(* ===== verification/ParserSpec.v ===== *)
(** The language of the parser: a printer of expressions and statements as symbols,
    the proof that parsing undoes printing, termination, and the statements the
    parser cannot read. *)
From Stdlib Require Import ZArith Lia String.
From stdpp Require Import base numbers option list sets.
From S2P Require Import Prelude CString Double Lexer Ast Parser.

(** ** Symbols *)

(** What the parser sees of a token. *)
Inductive Sym : Type :=
  | Kw (type : TokenType)
  | Id (name : list Z)
  | LitInt (z : Z)
  | LitReal (d : double)
  | LitStr (s : list Z).

Definition shows (t : Token) (s : Sym) : Prop :=
  match s with
  | Kw ty => t_type t = ty /\ ty <> TOKEN_IDENTIFIER
  | Id n => t_type t = TOKEN_IDENTIFIER /\ lexeme t = n
  | LitInt z => t_type t = TOKEN_INTEGER /\ t_value t = TVInt z
  | LitReal d => t_type t = TOKEN_REAL /\ t_value t = TVFloat d
  | LitStr s => t_type t = TOKEN_STRING /\ t_value t = TVString s
  end.

Definition sym_type (s : Sym) : TokenType :=
  match s with
  | Kw ty => ty
  | Id _ => TOKEN_IDENTIFIER
  | LitInt _ => TOKEN_INTEGER
  | LitReal _ => TOKEN_REAL
  | LitStr _ => TOKEN_STRING
  end.

(** Words [check_keyword] would take for keywords in an identifier. *)
Definition reserved_words : list (list Z) :=
  (fst <$> keyword_tokens) ++
  [zstr "REAL"; zstr "TEXT"; zstr "BLOB"; zstr "DISTINCT"; zstr "TRANSACTION"].

Definition name_ok (n : list Z) : bool := bool_decide ((toupper <$> n) ∉ reserved_words).

(** Decides the comparisons of token types. *)
Ltac tokens :=
  repeat match goal with
  | |- context [token_eqb ?t ?u] =>
      first [change (token_eqb t u) with true | change (token_eqb t u) with false]; cbn [negb andb orb]
  end.

(** ** Printing expressions *)

Definition paren (b : bool) (ss : list Sym) : list Sym :=
  if b then Kw TOKEN_LPAREN :: ss ++ [Kw TOKEN_RPAREN] else ss.

(** Items separated by commas. *)
Fixpoint commas (sss : list (list Sym)) : list Sym :=
  match sss with
  | [] => []
  | [ss] => ss
  | ss :: sss => ss ++ Kw TOKEN_COMMA :: commas sss
  end.

(** The operators with two operands; the lexer never produces the last three. *)
Definition binary_ops : list TokenType :=
  [TOKEN_OR; TOKEN_AND; TOKEN_EQ; TOKEN_NEQ; TOKEN_LT; TOKEN_GT; TOKEN_LTE; TOKEN_GTE;
   TOKEN_PLUS; TOKEN_MINUS; TOKEN_STAR; TOKEN_SLASH; TOKEN_PERCENT;
   TOKEN_LIKE_OP; TOKEN_IN_OP; TOKEN_BETWEEN_OP].

Definition unary_ops : list TokenType := [TOKEN_NOT; TOKEN_MINUS; TOKEN_PLUS].

Definition op_token (op : Z) : TokenType := default TOKEN_EOF (token_types !! Z.to_nat op).

(** The places an expression can stand in: a whole expression, an operand of NOT or
    on the left of an operator, a literal. *)
Inductive Level : Type := LExpr | LNot | LLit.

(** The text of an expression with the fewest parentheses this grammar allows:
    every operator binds what follows it as far as it goes. *)
Fixpoint print_expr (lv : Level) (e : Expression) : list Sym :=
  match e with
  | EXPR_LITERAL_INT z => [LitInt z]
  | EXPR_LITERAL_FLOAT d => [LitReal d]
  | EXPR_LITERAL_STRING s => [LitStr s]
  | EXPR_LITERAL_NULL => [Kw TOKEN_NULL]
  | EXPR_COLUMN idx (Some n) => if idx =? 0 then [Id (zstr "t"); Kw TOKEN_DOT; Id n] else [Id n]
  | EXPR_UNARY op e =>
      if op =? token_code TOKEN_NOT
      then paren (match lv with LLit => true | _ => false end) (Kw TOKEN_NOT :: print_expr LNot e)
      else Kw (op_token op) :: print_expr LLit e
  | EXPR_BINARY e1 op e2 =>
      paren (match lv with LExpr => false | _ => true end)
        (print_expr LNot e1 ++ Kw (op_token op) :: print_expr LExpr e2)
  | EXPR_LIKE e1 e2 _ =>
      paren (match lv with LExpr => false | _ => true end)
        (print_expr LNot e1 ++ Kw TOKEN_LIKE :: print_expr LExpr e2)
  | EXPR_IN e items _ =>
      paren (match lv with LExpr => false | _ => true end)
        (print_expr LNot e ++ Kw TOKEN_IN :: paren true (commas (print_expr LExpr <$> items)))
  | _ => []
  end.

Definition is_op (ops : list TokenType) (op : Z) : bool := existsb (fun ty => op =? token_code ty) ops.

Lemma is_op_elim ops op : is_op ops op = true -> exists ty, op = token_code ty /\ ty ∈ ops.
Proof.
  unfold is_op. rewrite existsb_exists. intros (ty & Hin & E). exists ty.
  split; [lia|by apply list_elem_of_In].
Qed.

Lemma op_token_code ty : op_token (token_code ty) = ty.
Proof. by destruct ty. Qed.

#[local] Arguments is_op : simpl never.
#[local] Arguments op_token : simpl never.
#[local] Arguments token_code : simpl never.
#[local] Arguments name_ok : simpl never.

(** The expressions the parser can produce. *)
Fixpoint printable (e : Expression) : bool :=
  match e with
  | EXPR_LITERAL_INT _ | EXPR_LITERAL_FLOAT _ | EXPR_LITERAL_STRING _ | EXPR_LITERAL_NULL => true
  | EXPR_COLUMN idx (Some n) => ((idx =? 0) || (idx =? -1)) && name_ok n
  | EXPR_UNARY op e =>
      is_op unary_ops op && printable e
  | EXPR_BINARY e1 op e2 =>
      is_op binary_ops op && printable e1 && printable e2
  | EXPR_LIKE e1 e2 not => negb not && printable e1 && printable e2
  | EXPR_IN e items not => negb not && printable e && forallb printable items
  | _ => false
  end.

Lemma print_expr_first lv e : printable e = true ->
  exists s ss, print_expr lv e = s :: ss /\ sym_type s <> TOKEN_RPAREN.
Proof.
  revert lv. induction e as [e Hl|e1 op e2 IH _|op e _|e items not IH _|e1 e2 e3 not _ _ _|e1 e2 not IH _]
    using expression_induction; intros lv Hp; try discriminate Hp.
  - destruct e as [| | | | |idx [n|]| | | | | | | |]; try discriminate Hp; try done; simpl;
      try destruct (idx =? 0); by eexists _, _.
  - simpl in Hp. apply andb_prop in Hp as [[_ Hp]%andb_prop _].
    destruct (IH LNot Hp) as (s & ss & E & ?). simpl. rewrite E. destruct lv; simpl; eauto.
  - simpl in Hp. apply andb_prop in Hp as [(ty & -> & Hin)%is_op_elim _].
    simpl. rewrite op_token_code.
    repeat (apply elem_of_cons in Hin as [->|Hin]; [destruct lv; by eexists _, _|]). by apply elem_of_nil in Hin.
  - simpl in Hp. apply andb_prop in Hp as [[_ Hp]%andb_prop _].
    destruct (IH LNot Hp) as (s & ss & E & ?). simpl. rewrite E. destruct lv; simpl; eauto.
  - simpl in Hp. apply andb_prop in Hp as [[_ Hp]%andb_prop _].
    destruct (IH LNot Hp) as (s & ss & E & ?). simpl. rewrite E. destruct lv; simpl; eauto.
Qed.

(** ** Printing statements *)

Definition print_type (ty : ColumnType) : Sym :=
  match ty with
  | COL_TYPE_INTEGER => Kw TOKEN_INTEGER_KW
  | COL_TYPE_FLOAT => Kw TOKEN_REAL_KW
  | COL_TYPE_TEXT => Kw TOKEN_TEXT_KW
  | COL_TYPE_BLOB => Kw TOKEN_BLOB_KW
  end.

(** The symbols of an optional part. *)
Definition opt (b : bool) (ss : list Sym) : list Sym := if b then ss else [].

Definition opt_expr (kw : TokenType) (e : option Expression) : list Sym :=
  match e with Some e => Kw kw :: print_expr LExpr e | None => [] end.

Definition print_column_def (c : ColumnDef) : list Sym :=
  Id (cd_name c) :: print_type (cd_type c) ::
  opt (cd_not_null c) [Kw TOKEN_NOT; Kw TOKEN_NULL] ++
  opt (cd_primary_key c) [Kw TOKEN_PRIMARY; Kw TOKEN_KEY] ++
  opt (cd_autoincrement c) [Kw TOKEN_AUTOINCREMENT] ++
  opt_expr TOKEN_DEFAULT (cd_default c).

Definition is_star (c : ColumnList) : bool := bool_decide (cl_name c = zstr "*").

Definition print_column (c : ColumnList) : list Sym :=
  if is_star c then [Kw TOKEN_STAR] else
  Id (cl_name c) :: match cl_alias c with Some a => [Kw TOKEN_AS; Id a] | None => [] end.

Definition print_row (es : ValueList) : list Sym := paren true (commas (print_expr LExpr <$> es)).

Definition print_set (c : SetClause) : list Sym :=
  Id (sc_column c) :: Kw TOKEN_EQ :: print_expr LExpr (sc_value c).

Definition print_order (o : OrderByItem) : list Sym :=
  Id (ob_column o) :: opt (ob_descending o) [Kw TOKEN_DESC].

Definition print_stmt (s : AstNode) : list Sym :=
  match s with
  | AST_CREATE_TABLE t ine cols =>
      Kw TOKEN_CREATE :: Kw TOKEN_TABLE ::
      opt ine [Kw TOKEN_IF; Kw TOKEN_NOT; Kw TOKEN_EXISTS] ++
      Id t :: paren true (commas (print_column_def <$> cols)) ++ [Kw TOKEN_SEMICOLON]
  | AST_DROP_TABLE t ie =>
      Kw TOKEN_DROP :: Kw TOKEN_TABLE :: opt ie [Kw TOKEN_IF; Kw TOKEN_EXISTS] ++
      [Id t; Kw TOKEN_SEMICOLON]
  | AST_CREATE_INDEX i t c u =>
      Kw TOKEN_CREATE :: Kw TOKEN_INDEX :: opt u [Kw TOKEN_UNIQUE] ++
      [Id i; Kw TOKEN_ON; Id t; Kw TOKEN_LPAREN; Id c; Kw TOKEN_RPAREN; Kw TOKEN_SEMICOLON]
  | AST_DROP_INDEX i => [Kw TOKEN_DROP; Kw TOKEN_INDEX; Id i; Kw TOKEN_SEMICOLON]
  | AST_INSERT t cols rows =>
      Kw TOKEN_INSERT :: Kw TOKEN_INTO :: Id t ::
      opt (negb (bool_decide (cols = []))) (paren true (commas (print_column <$> cols))) ++
      Kw TOKEN_VALUES :: commas (print_row <$> rows) ++ [Kw TOKEN_SEMICOLON]
  | AST_UPDATE t sets w =>
      Kw TOKEN_UPDATE :: Id t :: Kw TOKEN_SET :: commas (print_set <$> sets) ++
      Kw TOKEN_WHERE :: print_expr LExpr w ++ [Kw TOKEN_SEMICOLON]
  | AST_DELETE t w =>
      Kw TOKEN_DELETE :: Kw TOKEN_FROM :: Id t :: Kw TOKEN_WHERE :: print_expr LExpr w ++
      [Kw TOKEN_SEMICOLON]
  | AST_SELECT cols d t w o l f =>
      Kw TOKEN_SELECT :: commas (print_column <$> cols) ++ Kw TOKEN_FROM :: Id t ::
      opt_expr TOKEN_WHERE w ++
      opt (negb (bool_decide (o = []))) (Kw TOKEN_ORDER :: Kw TOKEN_BY :: commas (print_order <$> o)) ++
      opt_expr TOKEN_LIMIT l ++ opt_expr TOKEN_OFFSET f ++ [Kw TOKEN_SEMICOLON]
  | AST_TRANSACTION ty =>
      [Kw (match ty with TX_BEGIN => TOKEN_BEGIN | TX_COMMIT => TOKEN_COMMIT
                       | TX_ROLLBACK => TOKEN_ROLLBACK end); Kw TOKEN_SEMICOLON]
  end.

Definition opt_printable (e : option Expression) : bool :=
  match e with Some e => printable e | None => true end.

Definition nonempty {A} (l : list A) : bool := match l with [] => false | _ => true end.

(** A column of SELECT; ["*"] has to be the last one. *)
Definition select_column_ok (c : ColumnList) (last : bool) : bool :=
  if is_star c then last && bool_decide (cl_alias c = None) else name_ok (cl_name c).

Fixpoint select_columns_ok (cols : list ColumnList) : bool :=
  match cols with
  | [] => false
  | [c] => select_column_ok c true
  | c :: cols => select_column_ok c false && select_columns_ok cols
  end.

Definition insert_column_ok (c : ColumnList) : bool :=
  negb (is_star c) && bool_decide (cl_alias c = None).

Definition row_ok (es : ValueList) : bool := nonempty es && forallb printable es.

(** The statements that can be written for this parser. *)
Definition stmt_printable (s : AstNode) : bool :=
  match s with
  | AST_CREATE_TABLE _ _ cols => nonempty cols && forallb (fun c => opt_printable (cd_default c)) cols
  | AST_CREATE_INDEX i _ _ _ => name_ok i
  | AST_INSERT _ cols rows =>
      forallb insert_column_ok cols && nonempty rows &&
      forallb row_ok rows
  | AST_UPDATE _ sets w => nonempty sets && forallb (fun c => printable (sc_value c)) sets && printable w
  | AST_DELETE _ w => printable w
  | AST_SELECT cols d _ w o l f =>
      select_columns_ok cols && negb d && opt_printable w && opt_printable l && opt_printable f
  | AST_DROP_TABLE _ _ | AST_DROP_INDEX _ | AST_TRANSACTION _ => true
  end.

(** ** Reading symbols *)

Section spec.
Context {L : Type} `{TokenSource L}.
Implicit Types p q r : Parser L.

(** The parser [p] stands before the symbols [ss]; behind them it is [q]. *)
Fixpoint feeds p (ss : list Sym) q : Prop :=
  match ss with
  | [] => p = q
  | s :: ss => has_error p = false /\ shows (p_current p) s /\
      exists p', advance p = Done p' /\ feeds p' ss q
  end.

Lemma feeds_app p ss1 ss2 q :
  feeds p (ss1 ++ ss2) q <-> exists r, feeds p ss1 r /\ feeds r ss2 q.
Proof.
  revert p. induction ss1 as [|s ss1 IH]; intros p; simpl.
  - split; [by exists p|]. by intros (r & -> & ?).
  - split.
    + intros (He & Hs & p' & Ha & Hf). apply IH in Hf as (r & H1 & H2). exists r. eauto 6.
    + intros (r & (He & Hs & p' & Ha & H1) & H2). split_and!; [done..|].
      exists p'. split; [done|]. apply IH. eauto.
Qed.

Lemma shows_type t s : shows t s -> t_type t = sym_type s.
Proof. by destruct s; intros [-> ?]. Qed.

Lemma advance_no_error p q : has_error p = false -> advance p = Done q -> has_error q = false.
Proof.
  unfold advance. intros E. rewrite E. destruct (ts_next (lexer p)) as [[t l]| |]; [|done|done].
  rewrite bind_Done. by intros [= <-].
Qed.

Lemma feeds_no_error p ss q : has_error p = false -> feeds p ss q -> has_error q = false.
Proof.
  revert p. induction ss as [|s ss IH]; intros p He; simpl; [by intros <-|].
  intros (_ & _ & p' & Ha & Hf). eapply IH, Hf. by eapply advance_no_error.
Qed.

Lemma token_eqb_refl t : token_eqb t t = true.
Proof. by apply bool_decide_eq_true. Qed.

Lemma token_eqb_ne t u : t <> u -> token_eqb t u = false.
Proof. apply bool_decide_eq_false_2. Qed.

(** What [check_keyword] answers at a symbol. *)
Lemma check_keyword_kw p ty kw :
  shows (p_current p) (Kw ty) ->
  check_keyword p kw = match keyword_to_token_type kw with Some t => token_eqb t ty | None => false end.
Proof.
  intros [Ht Hne]. unfold check_keyword, cur. rewrite Ht, (token_eqb_ne ty TOKEN_IDENTIFIER) by done.
  destruct (keyword_to_token_type kw) as [t|]; [|done]. by destruct (token_eqb t ty).
Qed.
(* ===== verification/ParserTotal.v ===== *)
(** The parser on any input: it stops consuming after an error, expressions are
    well-formed, parsing of expressions and of most statements terminates, and the
    inputs it does not terminate on. *)
From Stdlib Require Import ZArith Lia String.
From stdpp Require Import base numbers option list sets.
From S2P Require Import Prelude CString Double Lexer Ast Parser ParserSpec.

Section total.
Context {L : Type} `{TokenSourceLaws L}.
Implicit Types p : Parser L.

(** ** Progress *)

Definition parser_inv p : Prop :=
  ts_inv (lexer p) /\ (cur p = TOKEN_EOF -> ts_left (lexer p) = 0%nat).

(** What is left to read, the current token included. *)
Definition left p : nat := if token_eqb (cur p) TOKEN_EOF then 0 else S (ts_left (lexer p)).

(** [p'] can come after [p]: it has not more to read, and if [p] has an error,
    nothing has been consumed. *)
Definition after p p' : Prop :=
  parser_inv p' /\ (left p' <= left p)%nat /\
  (has_error p = true -> has_error p' = true /\ p_current p' = p_current p /\ lexer p' = lexer p).

Lemma after_refl p : parser_inv p -> after p p.
Proof. intros Hi. split; [exact Hi|]. split; [lia|done]. Qed.

Lemma after_trans p1 p2 p3 : after p1 p2 -> after p2 p3 -> after p1 p3.
Proof.
  intros (H1 & H2 & H3) (H4 & H5 & H6). split; [done|]. split; [lia|].
  intros (E1 & <- & <-)%H3. by apply H6.
Qed.

Lemma after_set_error p msg : parser_inv p -> after p (parser_set_error p msg).
Proof. intros Hi. split; [exact Hi|]. split; [|done]. apply Nat.le_refl. Qed.

Lemma after_inv p p' : after p p' -> parser_inv p'.
Proof. by intros []. Qed.

Lemma after_error p p' : after p p' -> has_error p = true -> has_error p' = true /\ cur p' = cur p.
Proof. intros (_ & _ & E) (? & Ht & _)%E. unfold cur. by rewrite Ht. Qed.

(** Something was consumed, unless there is an error now. *)
Definition ate p p' : Prop := after p p' /\ (has_error p' = false -> (left p' < left p)%nat).

Lemma advance_after p :
  parser_inv p -> terminates (advance p) (fun p' =>
    after p p' /\ (has_error p = false -> has_error p' = false) /\
    (cur p <> TOKEN_EOF -> has_error p' = false -> (left p' < left p)%nat)).
Proof.
  intros [Hi He]. unfold advance. destruct (has_error p) eqn:E.
  - simpl. split; [by apply after_refl|]. split; [done|congruence].
  - destruct (ts_next_ok (lexer p) Hi) as [->|(t & l & -> & Hl & Hc)]; [done|].
    rewrite bind_Done. unfold terminates.
    set (p' := mkParser l t false (p_error p) (p_error_line p) (p_error_column p)).
    assert (left p' <= ts_left (lexer p))%nat as Hle.
    { unfold left, cur. cbn [p_current p' lexer]. destruct Hc as [[-> ?]|[Ht ?]].
      - rewrite token_eqb_refl. lia.
      - rewrite token_eqb_ne by done. lia. }
    assert (cur p <> TOKEN_EOF -> (left p' < left p)%nat) as Hlt.
    { intros Hne. unfold left at 2. rewrite token_eqb_ne by done. lia. }
    split; [split; [split; [done|]|split; [|congruence]]|split; [done|auto]].
    + destruct Hc as [[? ?]|[? ?]]; done.
    + destruct (decide (cur p = TOKEN_EOF)) as [Ep|Ep]; [|specialize (Hlt Ep); lia].
      rewrite (He Ep) in Hle. lia.
Qed.

Lemma left_pos p : cur p <> TOKEN_EOF -> (0 < left p)%nat.
Proof. intros Hne. unfold left. rewrite token_eqb_ne by done. lia. Qed.

Lemma expect_token_after p ty msg :
  parser_inv p -> terminates (expect_token p ty msg) (fun p' => after p p' /\
    (has_error p' = true -> cur p' = cur p)).
Proof.
  intros Hi. unfold expect_token. destruct (token_eqb (cur p) ty); simpl.
  - eapply terminates_mono; [by apply advance_after|]. intros p' (Ha & He & _). split; [done|].
    intros E. destruct (has_error p) eqn:Ep; [by apply (after_error p)|].
    rewrite He in E by done. done.
  - split; [by apply after_set_error|done].
Qed.

Lemma parse_identifier_after p :
  parser_inv p -> terminates (parse_identifier p) (fun '(r, p') =>
    after p p' /\ (is_Some r -> cur p = TOKEN_IDENTIFIER /\ ate p p' /\ has_error p' = has_error p)).
Proof.
  intros Hi. unfold parse_identifier. destruct (token_eqb (cur p) TOKEN_IDENTIFIER) eqn:E; simpl.
  - apply bool_decide_eq_true in E.
    eapply terminates_bind; [by apply advance_after|]. intros p' (Ha & He & Hl). simpl.
    split; [done|]. intros _. split_and!; [done|split; [done|]|].
    + apply Hl. congruence.
    + destruct (has_error p) eqn:Ep; [by apply (after_error p)|by apply He].
  - split; [by apply after_set_error|]. by intros [].
Qed.

(** ** Expressions *)

(** After an error no token is consumed any more, so a function that recurses on the
    token it has just consumed must not be entered at that token. *)
Definition quiet p : Prop := has_error p = true ->
  check_keyword p (zstr "NOT") = false /\ cur p ∉ [TOKEN_LPAREN; TOKEN_MINUS; TOKEN_PLUS].

Lemma quiet_ok p : has_error p = false -> quiet p.
Proof. unfold quiet. congruence. Qed.

(** What holds of the result of parse_literal and parse_unary_not, and of the
    result of parse_binary_expr. *)
Definition literal_post p (x : option Expression * Parser L) : Prop :=
  after p (snd x) /\
  (is_Some (fst x) -> (has_error (snd x) = false -> (left (snd x) < left p)%nat) /\
                      (has_error (snd x) = true -> operator (cur (snd x)) = false)).

Definition expr_post p (x : option Expression * Parser L) : Prop :=
  after p (snd x) /\
  (is_Some (fst x) -> (has_error (snd x) = false -> (left (snd x) < left p)%nat) /\
                      operator (cur (snd x)) = false).

(** The same without progress: the operator loop and the items of IN. *)
Definition loop_post {A} p (x : option A * Parser L) : Prop :=
  after p (snd x) /\ (is_Some (fst x) -> operator (cur (snd x)) = false).

Lemma literal_none p p' : after p p' -> literal_post p (None, p').
Proof. intros Ha. split; [done|]. by intros []. Qed.

Lemma advance_literal e p :
  parser_inv p -> cur p <> TOKEN_EOF -> operator (cur p) = false ->
  terminates (let* p := advance p in Done (Some e, p)) (literal_post p).
Proof.
  intros Hi Hne Hop. eapply terminates_bind; [by apply advance_after|].
  intros p' (Ha & He & Hl). split; [done|]. intros _. cbn [fst snd]. split; [auto|].
  intros E. destruct (has_error p) eqn:Ep; [|rewrite He in E by done; done].
  destruct (after_error _ _ Ha Ep) as [_ ->]. done.
Qed.

Lemma literal_column p :
  parser_inv p -> cur p = TOKEN_IDENTIFIER ->
  terminates
    (let* '(name, p) := parse_identifier p in
     match name with
     | None => Done (None, p)
     | Some name =>
         if token_eqb (cur p) TOKEN_DOT then
           let* p := advance p in
           let* '(col_name, p) := parse_identifier p in
           match col_name with
           | None => Done (None, p)
           | Some col_name => Done (Some (EXPR_COLUMN 0 (Some col_name)), p)
           end
         else Done (Some (EXPR_COLUMN (-1) (Some name)), p)
     end) (literal_post p).
Proof.
  intros Hi Hc. eapply terminates_bind; [by apply parse_identifier_after|].
  intros [[name|] p1] [Ha Hn]; [|by apply literal_none].
  destruct Hn as (_ & [_ Hl] & He); [done|].
  assert (has_error p = true -> cur p1 = TOKEN_IDENTIFIER) as Herr.
  { intros E. destruct (after_error _ _ Ha E) as [_ ->]. done. }
  destruct (token_eqb (cur p1) TOKEN_DOT) eqn:Hdot.
  - apply bool_decide_eq_true in Hdot.
    assert (has_error p = false) as E by (destruct (has_error p); [|done]; rewrite Herr in Hdot; done).
    rewrite E in He. eapply terminates_bind; [apply advance_after; by apply Ha|].
    intros p2 (Ha2 & He2 & Hl2). eapply terminates_bind; [apply parse_identifier_after; by apply Ha2|].
    intros [[col|] p3] [Ha3 Hn3]; [|apply literal_none; eauto using after_trans].
    destruct Hn3 as (_ & [_ Hl3] & He3); [done|].
    split; [cbn [snd]; eauto using after_trans|]. intros _. cbn [fst snd].
    rewrite He3, (He2 He). split; [|done]. intros _. specialize (Hl He).
    destruct Ha2 as (_ & Hle2 & _), Ha3 as (_ & Hle3 & _). lia.
  - split; [done|]. intros _. split; [done|]. cbn [snd]. rewrite He. intros E. by rewrite Herr.
Qed.

Section fuel.
Variable fuel : nat.
Hypothesis (Hliteral : forall p, parser_inv p -> quiet p -> (4 * left p + 1 <= fuel)%nat ->
  terminates (parse_literal fuel p) (literal_post p)).
Hypothesis (Hexpr : forall p, parser_inv p -> quiet p -> (4 * left p + 3 <= fuel)%nat ->
  terminates (parse_expression fuel p) (expr_post p)).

□ □ □ □

◆ Exercise instructions
Scan the material above for the string "shows" and return the lines that hold it.

◆ Exercise result
Definition shows (t : Token) (s : Sym) : Prop :=
  | s :: ss => has_error p = false /\ shows (p_current p) s /\
Lemma shows_type t s : shows t s -> t_type t = sym_type s.
  shows (p_current p) (Kw ty) ->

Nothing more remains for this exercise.